Dataset entries:
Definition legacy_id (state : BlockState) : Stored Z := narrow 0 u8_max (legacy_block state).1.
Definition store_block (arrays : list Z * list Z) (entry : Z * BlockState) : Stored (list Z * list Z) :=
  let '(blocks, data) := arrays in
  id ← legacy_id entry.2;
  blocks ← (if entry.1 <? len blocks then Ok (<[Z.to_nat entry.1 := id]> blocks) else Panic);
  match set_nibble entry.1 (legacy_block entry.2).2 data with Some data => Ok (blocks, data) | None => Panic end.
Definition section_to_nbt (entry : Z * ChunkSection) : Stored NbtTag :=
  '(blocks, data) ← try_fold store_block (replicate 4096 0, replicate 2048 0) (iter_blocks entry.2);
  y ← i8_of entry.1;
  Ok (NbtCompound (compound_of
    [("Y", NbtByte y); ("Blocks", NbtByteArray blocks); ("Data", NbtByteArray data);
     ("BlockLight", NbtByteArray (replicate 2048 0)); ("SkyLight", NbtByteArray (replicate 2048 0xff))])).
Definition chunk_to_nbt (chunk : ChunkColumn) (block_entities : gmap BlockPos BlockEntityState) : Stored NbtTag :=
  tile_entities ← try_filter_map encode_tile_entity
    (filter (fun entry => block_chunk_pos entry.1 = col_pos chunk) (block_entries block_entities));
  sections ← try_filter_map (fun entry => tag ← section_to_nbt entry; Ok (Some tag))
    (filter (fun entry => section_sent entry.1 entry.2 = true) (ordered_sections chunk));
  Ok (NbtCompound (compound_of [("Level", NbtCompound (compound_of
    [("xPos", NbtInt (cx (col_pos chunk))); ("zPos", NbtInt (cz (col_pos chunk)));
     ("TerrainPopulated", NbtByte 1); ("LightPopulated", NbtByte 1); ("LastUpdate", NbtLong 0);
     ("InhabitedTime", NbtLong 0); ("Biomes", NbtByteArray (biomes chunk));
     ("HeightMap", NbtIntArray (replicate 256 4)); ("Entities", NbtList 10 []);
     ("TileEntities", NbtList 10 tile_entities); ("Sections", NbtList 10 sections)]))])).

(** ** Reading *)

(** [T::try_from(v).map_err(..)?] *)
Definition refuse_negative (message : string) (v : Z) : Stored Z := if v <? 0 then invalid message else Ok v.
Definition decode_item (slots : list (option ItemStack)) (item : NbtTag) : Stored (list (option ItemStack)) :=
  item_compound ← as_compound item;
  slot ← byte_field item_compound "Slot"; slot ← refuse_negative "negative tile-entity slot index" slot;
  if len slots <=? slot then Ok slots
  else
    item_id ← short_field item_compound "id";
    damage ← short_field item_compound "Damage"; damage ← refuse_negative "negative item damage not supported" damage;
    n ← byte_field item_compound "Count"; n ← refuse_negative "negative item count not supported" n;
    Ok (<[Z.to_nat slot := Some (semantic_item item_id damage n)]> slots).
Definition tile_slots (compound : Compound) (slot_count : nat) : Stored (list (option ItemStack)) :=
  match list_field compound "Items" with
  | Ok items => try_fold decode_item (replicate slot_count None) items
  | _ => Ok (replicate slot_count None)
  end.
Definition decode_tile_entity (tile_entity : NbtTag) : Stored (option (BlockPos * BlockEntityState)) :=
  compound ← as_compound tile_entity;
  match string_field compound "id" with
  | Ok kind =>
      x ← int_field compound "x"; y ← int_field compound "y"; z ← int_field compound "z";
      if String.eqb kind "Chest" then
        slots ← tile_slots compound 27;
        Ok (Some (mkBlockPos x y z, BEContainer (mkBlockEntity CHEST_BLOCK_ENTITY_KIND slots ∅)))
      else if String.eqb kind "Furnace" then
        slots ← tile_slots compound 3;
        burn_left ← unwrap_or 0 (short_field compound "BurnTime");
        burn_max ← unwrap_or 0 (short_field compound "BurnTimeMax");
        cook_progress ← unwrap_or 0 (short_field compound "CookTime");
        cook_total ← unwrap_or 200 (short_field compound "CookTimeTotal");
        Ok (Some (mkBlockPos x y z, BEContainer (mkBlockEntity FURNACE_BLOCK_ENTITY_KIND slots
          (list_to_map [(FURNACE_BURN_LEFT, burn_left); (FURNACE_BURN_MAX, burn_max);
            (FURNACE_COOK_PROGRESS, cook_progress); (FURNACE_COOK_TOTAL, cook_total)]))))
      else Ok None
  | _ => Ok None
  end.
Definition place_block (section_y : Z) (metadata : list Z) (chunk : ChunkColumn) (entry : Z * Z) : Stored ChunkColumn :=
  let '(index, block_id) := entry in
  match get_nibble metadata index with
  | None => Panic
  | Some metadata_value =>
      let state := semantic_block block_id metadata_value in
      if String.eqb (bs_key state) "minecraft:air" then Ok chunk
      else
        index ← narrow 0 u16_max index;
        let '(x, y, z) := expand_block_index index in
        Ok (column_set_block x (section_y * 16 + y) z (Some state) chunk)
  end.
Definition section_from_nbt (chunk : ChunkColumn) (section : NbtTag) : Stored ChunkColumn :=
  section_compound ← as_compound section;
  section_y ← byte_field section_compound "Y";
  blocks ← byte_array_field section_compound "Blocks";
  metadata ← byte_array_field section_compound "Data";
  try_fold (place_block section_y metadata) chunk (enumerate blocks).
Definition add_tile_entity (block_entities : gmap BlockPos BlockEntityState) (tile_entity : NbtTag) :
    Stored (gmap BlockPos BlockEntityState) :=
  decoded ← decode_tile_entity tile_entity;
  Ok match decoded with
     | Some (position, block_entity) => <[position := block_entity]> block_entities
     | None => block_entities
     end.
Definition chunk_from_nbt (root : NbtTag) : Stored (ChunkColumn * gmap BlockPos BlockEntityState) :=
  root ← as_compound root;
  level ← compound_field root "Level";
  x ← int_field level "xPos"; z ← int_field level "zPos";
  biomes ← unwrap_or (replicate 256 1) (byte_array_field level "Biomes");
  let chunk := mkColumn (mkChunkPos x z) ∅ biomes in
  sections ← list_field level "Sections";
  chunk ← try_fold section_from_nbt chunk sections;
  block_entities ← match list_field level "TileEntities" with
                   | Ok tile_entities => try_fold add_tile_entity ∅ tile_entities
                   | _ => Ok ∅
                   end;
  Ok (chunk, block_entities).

# Work task:
For the word "mkBlockEntity", return every line of the records that holds it.

# Completed exercise:
        Ok (Some (mkBlockPos x y z, BEContainer (mkBlockEntity CHEST_BLOCK_ENTITY_KIND slots ∅)))
        Ok (Some (mkBlockPos x y z, BEContainer (mkBlockEntity FURNACE_BLOCK_ENTITY_KIND slots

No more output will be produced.